Ministro Flávio Dino

O ministro Flávio Dino, do Supremo Tribunal Federal (STF), mandou reintegrar, nesta quarta-feira (9), os delegados Andrei Rodrigues e Leandro Almada da Costa, aos cargos de diretor-geral da corporação e diretor de Inteligência Policial da PF, respectivamente. A decisão derruba o entendimento do ministro André Mendonça, que havia determinado o afastamento dos servidores na terça-feira (09).

Na nova decisão, Dino afirmou que não havia elementos que justificassem o afastamento dos dois dirigentes e criticou a paralisação das atividades de inteligência da Polícia Federal. Para o ministro, a medida poderia comprometer investigações em andamento.

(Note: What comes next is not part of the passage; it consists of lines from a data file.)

Lemma convert_index_aux_ok len (v : option (Value B)) o default min max :
  slice_arg v o → 0 ≤ len ≤ i32_max → min ≤ max →
  convert_index_aux len v default min max = Ok (match o with
    | None => default
    | Some x => Z.max min (Z.min max (if x <? 0 then x + len else x))
    end).
Proof.
  intros Hv Hlen Hmm. destruct o as [x|]; simpl in Hv; [|by destruct Hv as [-> | ->]].
  destruct Hv as (w & -> & Hw). unfold convert_index_aux.
  assert (is_none w = false) as -> by by destruct Hw as (i & -> & _).
  rewrite (unpack_value_err_arg _ _ Hw). cbn [mbind result_bind].
  destruct Hw as (_ & _ & _ & _ & Hx).
  assert ((if x <? 0 then i32_op (E:=index_error) (len + x) else Ok x)
          = Ok (if x <? 0 then x + len else x)) as ->.
  { destruct (Z.ltb_spec x 0); [|done]. rewrite i32_op_Ok by (unfold i32_min, i32_max in *; lia).
    f_equal. lia. }
  cbn [mbind result_bind]. set (i := if x <? 0 then _ else _).
  destruct (Z.ltb_spec i min), (Z.ltb_spec max i); f_equal; lia.
Qed.
End unpacking.

Section slices.
Context {T : Type}.
Implicit Types xs : list T.
(** Iterating over a range yields exactly its elements, in order, and then stops:
    the [i]-th call of the iterator returns the [i]-th element, and nothing from the end
    on. This holds for every range, also when [stop - start] exceeds [i32], and at every
    index a [usize] can count. *)
Theorem range_iteration r (i : nat) :
  range_ok r → Z.of_nat i ≤ usize_max → iter_next r (Z.of_nat i) = elems r !! i.
Proof.
  intros Hr Hi. unfold iter_next, rem_range_at_iter. rewrite lookup_elems by done.
  destruct (checked_i64 (Z.of_nat i)) as [j|] eqn:Hj; simpl.
  - assert (j = Z.of_nat i) as -> by (unfold checked_i64 in Hj; case_tests; by simplify_eq).
    rewrite saturate_checked by apply Hr.
    destruct (checked_i32 (start r + Z.of_nat i * step r)) as [x|] eqn:Hx; simpl.
    + apply checked_i32_inv in Hx as [-> _]. rewrite to_bool_before by apply Hr. simpl.
      by destruct (before _ _ _).
    + destruct (before _ _ _) eqn:Hb; [|done].
      apply (before_range_len _ _ _ (Z.of_nat i)) in Hb; [|apply Hr|lia].
      pose proof (elem_between r (Z.of_nat i) Hr ltac:(unfold elems_len; lia)) as [Hrange _].
      destruct Hr. rewrite checked_i32_Some in Hx by lia. done.
  - destruct (before _ _ _) eqn:Hb; [|done].
    apply (before_range_len _ _ _ (Z.of_nat i)) in Hb; [|apply Hr|lia].
    pose proof (elem_between r (Z.of_nat i) Hr ltac:(unfold elems_len; lia)) as [_ Habs].
    unfold checked_i64, in_i64, in_range in Hj.
    destruct Hr as [Hstart Hstop Hstep Hz]. unfold i32_min, i32_max, i64_min, i64_max in *.
    rewrite (proj2 (Z.leb_le _ (Z.of_nat i))) in Hj by lia.
    destruct (Z.leb_spec (Z.of_nat i) 9223372036854775807); [done|]. nia.
Qed.
Definition scanned (x : list byte) (p n : nat) (r : nat + nat) : Prop :=
  match r with
  | inl q => q = p + n ∧ ascii_upto x q
  | inr q => q ≤ p + n ∧ ascii_upto x q
  end.

Lemma loop_u8_ok x p n :
  p + n ≤ length x → ascii_upto x p → returns (loop_u8 x p n) (scanned x p n).
Proof.
  revert p. induction n as [|n IH]; intros p Hn Hp; cbn [loop_u8].
  { apply returns_ret. simpl. by rewrite Nat.add_0_r. }
  destruct (lookup_lt_is_Some_2 x p ltac:(lia)) as [b Hb]. unfold load_u8. rewrite Hb.
  cbn [mbind result_bind]. destruct (is_1byte b) eqn:Ha; [|apply returns_ret; simpl; lia || auto with lia].
  eapply returns_mono; [apply IH; [lia|]|].
  - apply ascii_upto_app; [lia|done|]. rewrite (drop_S _ _ _ Hb). simpl. rewrite take_0. by repeat constructor.
  - intros [q|q] [Hq Hqa]; split; simpl in *; (lia || done).
Qed.

Lemma loop_u64_ok x p n :
  Forall (λ b, 0 ≤ b < 256)%Z x →
  p + 8 * n ≤ length x → ascii_upto x p → returns (loop_u64 x p n) (scanned x p (8 * n)).
Proof.
  intros Hx. revert p. induction n as [|n IH]; intros p Hn Hp; cbn [loop_u64].
  { apply returns_ret. simpl. by rewrite Nat.add_0_r. }
  unfold load_u64. rewrite (proj2 (Nat.leb_le _ _)) by lia. cbn [mbind result_bind].
  destruct (is_1bytes _) eqn:Ha; [|apply returns_ret; simpl; split; [lia|done]].
  eapply returns_mono; [apply IH; [lia|]|].
  - apply ascii_upto_app; [lia|done|]. apply is_1bytes_all; [..|done].
    + rewrite length_take, length_drop. lia.
    + by apply Forall_take, Forall_drop.
  - intros [q|q] [Hq Hqa]; split; simpl in *; (lia || done).
Qed.

Lemma skip_f_ok a x n :
  Forall (λ b, 0 ≤ b < 256)%Z x → n ≤ length x →
  returns (skip_f a x n) (λ k, k ≤ n ∧ ascii_upto x k).
Proof.
  intros Hx Hn. unfold skip_f. set (leading := Nat.min a n).
  pose proof (Nat.div_mod_eq (n - leading) 8) as Hdm.
  assert (leading ≤ n) as Hle by (subst leading; lia). clearbody leading.
  step_with loop_u8_ok; [lia|by constructor|]. intros [p|p] [Hp Hpa]; [|by apply returns_ret; split; [lia|]].
  step_with loop_u64_ok; [done|lia|done|]. intros [q|q] [Hq Hqa]; [|by apply returns_ret; split; [lia|]].
  step_with loop_u8_ok; [lia|done|]. intros [r|r] [Hr Hra]; apply returns_ret; split; (lia || done).
Qed.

A decisão tem efeito imediato e deverá ser submetida ao plenário do STF. Dino também determinou que novas medidas cautelares não sejam impostas aos dois delegados exclusivamente por atos praticados no exercício regular de suas funções e no cumprimento de ordens judiciais.

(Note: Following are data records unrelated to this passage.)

Lemma Symbol_eq_ok x y :
  short_str x → short_str y →
  Symbol_eq (symbol_of hash_of x) (symbol_of hash_of y) = Ok (bool_decide (x = y)).
Proof.
  intros [Hx _] [Hy _]. unfold Symbol_eq, symbol_of. cbn [sym_len payload].
  destruct (Nat.eqb_spec (length x) (length y)) as [Hl|Hl]; cbn [negb].
  - rewrite length_fmap, words_of_pad. by apply padded_eq.
  - rewrite bool_decide_eq_false_2; [done|]. by intros ->.
Qed.

Lemma aligned_eq_ok x y :
  short_str x → short_str y →
  AlignedPaddedStr_eq (mkAligned (length x) (Some <$> pad x)) (mkAligned (length y) (Some <$> pad y)) =
    Ok (bool_decide (x = y)).
Proof.
  intros [Hx _] [Hy _]. unfold AlignedPaddedStr_eq. cbn [aps_len aps_data].
  destruct (Nat.eqb_spec (length x) (length y)) as [Hl|Hl]; cbn [negb].
  - by apply padded_eq.
  - rewrite bool_decide_eq_false_2; [done|]. by intros ->.
Qed.

(** What the table holds for a name and its value. *)
Definition stored_symbol (kv : list byte * T) : Z * (Symbol * T) :=
  (promote (hash_of kv.1), (symbol_of hash_of kv.1, kv.2)).
Definition symbols m M : Prop :=
  table_models stored_symbol (symbol_table m) M ∧ map_Forall (λ k _, short_str k) M.

Lemma symbol_searches m M k (eq : Symbol * T → comp bool) :
  symbols m M →
  (∀ k' v, short_str k' → eq (symbol_of hash_of k', v) = Ok (bool_decide (k = k'))) →
  searches stored_symbol M k (promote (hash_of k)) eq.
Proof. intros [_ Hall] Heq. split; [done|]. intros k' v Hk. apply Heq, (Hall k' v Hk). Qed.

Lemma symbol_find_ok m M k (eq : Symbol * T → comp bool) :
  symbols m M →
  (∀ k' v, short_str k' → eq (symbol_of hash_of k', v) = Ok (bool_decide (k = k'))) →
  (o ← ht_find (symbol_table m) (promote (hash_of k)) eq; Ok (option_map snd o)) = Ok (M !! k).
Proof.
  intros Hm Heq.
  destruct (table_find stored_symbol _ _ _ _ _ (proj1 Hm) (symbol_searches m M k eq Hm Heq))
    as (o & -> & Ho).
  simpl. f_equal. destruct o as [x|]; [|done]. by destruct Ho as (v & -> & ->).
Qed.

Lemma SymbolMap_get_ok m M k :
  symbols m M → short_str k → SymbolMap_get m (symbol_of hash_of k) = Ok (M !! k).
Proof.
  intros Hm Hk. refine (symbol_find_ok m M k _ Hm _). intros k' v Hk'. by apply Symbol_eq_ok.
Qed.

Lemma get_hashed_str_ok m M k :
  symbols m M → get_hashed_str m (Hashed_new hash_of k) = Ok (M !! k).
Proof.
  intros Hm. refine (symbol_find_ok m M k _ Hm _). intros k' v Hk'. cbn [fst].
  unfold Symbol_as_str, symbol_of. cbn [payload sym_len]. rewrite as_str_ok.
  cbn [mbind result_bind]. f_equal. apply bool_decide_ext. done.
Qed.

Lemma get_hashed_string_value_ok m M k h :
  symbols m M → short_str k →
  get_hashed_string_value m (mkHashed (hash_of k) (string_of h k)) = Ok (M !! k).
Proof.
  intros Hm Hk. refine (symbol_find_ok m M k _ Hm _). intros k' v Hk'.
  rewrite (bool_decide_ext (k = k') (k' = k)) by done. by apply aligned_eq_ok.
Qed.

Lemma SymbolMap_insert_ok m M k v :
  symbols m M → short_str k → (N.of_nat (size M) < ht_max)%N →
  returns (SymbolMap_insert hash_of m k v) (λ '(old, m'), old = M !! k ∧ symbols m' (<[k := v]> M)).
Proof.
  intros Hm Hk Hroom. unfold SymbolMap_insert. rewrite Symbol_new_ok by done.
  cbn [mbind result_bind]. pose proof (symbol_searches m M k
    (λ x, Symbol_eq (symbol_of hash_of k) x.1) Hm
    (λ k' v Hk', Symbol_eq_ok k k' Hk Hk')) as Hs.
  assert (map_Forall (λ k _, short_str k) (<[k := v]> M)) as Hall
    by (apply map_Forall_insert_2; [done|apply Hm]).
  step_with (table_find_mut stored_symbol); [apply Hm|exact Hs|].
  intros [[[x set] removed]|].
  - intros (w & Hw & -> & Hset & _). apply returns_ret. rewrite Hw. split; [done|].
    split; [apply (Hset v)|done].
  - intros Hnone. step_with (table_insert stored_symbol _ _ k v); [apply Hm|done..|].
    intros t Ht. apply returns_ret. rewrite Hnone. by split.
Qed.

Lemma SymbolMap_with_capacity_ok n :
  (N.of_nat n ≤ ht_max)%N → returns (SymbolMap_with_capacity (TT:=TT) n) (λ m, symbols m ∅).
Proof.
  intros Hn. unfold SymbolMap_with_capacity. step_with with_capacity_ok; [done|].
  intros t [Ht _]. apply returns_ret. split; [by apply table_empty|apply map_Forall_empty].
Qed.

(** ** Properties *)

(** C38: [SymbolMap] is a finite map from strings, and its three lookups, by symbol, by string
    and by heap string, which compare names word by word or byte by byte, agree: each
    returns (no word beyond the end or before its initialisation is read) what the finite
    map has for the name. Insertion replaces what was there and returns it. *)
Theorem symbol_map_refines m M k v h :
  symbols m M → short_str k → (N.of_nat (size M) < ht_max)%N →
  SymbolMap_len m = size M ∧
  (s ← Symbol_new hash_of k; SymbolMap_get m s) = Ok (M !! k) ∧
  get_str hash_of m k = Ok (M !! k) ∧
  get_hashed_string_value m (mkHashed (hash_of k) (string_of h k)) = Ok (M !! k) ∧
  returns (SymbolMap_insert hash_of m k v) (λ '(old, m'),
    old = M !! k ∧ symbols m' (<[k := v]> M)).
Proof.
  intros Hm Hk Hroom. split_and!.
  - apply (table_size stored_symbol), Hm.
  - rewrite Symbol_new_ok by done. by apply SymbolMap_get_ok.
  - by apply get_hashed_str_ok.
  - by apply get_hashed_string_value_ok.
  - by apply SymbolMap_insert_ok.
Qed.
End symbols.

O embate ocorre um dia depois de Mendonça afastar a cúpula da PF. A decisão provocou reação dentro da própria corporação, onde 11 dos 13 diretores da Polícia Federal colocaram os cargos à disposição em solidariedade a Andrei Rodrigues e Leandro Almada.

A crise ganhou ainda mais força porque o afastamento havia sido mantido por maioria na Segunda Turma do STF, antes de um pedido de vista do ministro Gilmar Mendes suspender o julgamento. Agora, Dino interfere diretamente no caso e determina o retorno dos dois ao comando da PF.

A disputa expõe, mais uma vez, o racha entre ministros do Supremo e coloca a Polícia Federal no centro de uma queda de braço que envolve investigações sensíveis e decisões de integrantes da própria Corte.